Resolved What an exception class should contain?

Sajo

Member
Joined
Jul 22, 2020
Messages
17
Programming Experience
Beginner
I am currently learning to create my own exception class and am wondering what my exception class should contain? It confuses me a lot. If anyone can give me an example. I need help urgently
 
Solution
The base Exception class already have many private fields to hold state and properties to expose them. Most derived Exception classes only exist "by name" to recognize one type of exception from another, and only contains constructors to pass various data in (since constructors are not inherited) and maybe private fields to keep extra state information.
Most of the classes that inherit from Exception do not implement additional members or provide additional functionality; they simply inherit from Exception. Therefore, the most important information for an exception can be found in the hierarchy of exception...

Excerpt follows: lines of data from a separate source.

(** * DAEDisaggregator (src/DAE/daedisaggregator.py)

    A shallow embedding of the denoising-autoencoder disaggregator: the
    normaliser, the windower (padding and reshaping into batches), the
    chunk-level entry points [train_on_chunk] and [disaggregate_chunk], the
    loops [train] and [disaggregate], and [import_model] / [export_model].

    - Readings are IEEE-754 binary floats, modelled with the Standard
      Library's [spec_float] at a format [prec]/[emax] (binary32 for nilmtk's
      float32 chunks, binary64 for NumPy's default).
    - A NumPy array is its flat buffer (C order) together with its shape.
    - A pandas Series is a list of (timestamp, reading) rows with a name.
    - Series are Python objects: they live in a store and are passed by
      reference, so that [fillna(0, inplace=True)] is a store update.
    - Python exceptions are values of [exn]; a raising computation keeps the
      store updates made before the raise.
    - The Keras model is a black box: [fit] and [predict] are parameters of
      the development; saving and loading go through a map of HDF5 files. *)

From Stdlib Require Import ZArith QArith Lia Bool Sorted.
From Stdlib Require Import Floats.SpecFloat.
From stdpp Require Import gmap strings list pretty.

The base Exception class already have many private fields to hold state and properties to expose them. Most derived Exception classes only exist "by name" to recognize one type of exception from another, and only contains constructors to pass various data in (since constructors are not inherited) and maybe private fields to keep extra state information.
Most of the classes that inherit from Exception do not implement additional members or provide additional functionality; they simply inherit from Exception. Therefore, the most important information for an exception can be found in the hierarchy of exception classes, the exception name, and the information contained in the exception.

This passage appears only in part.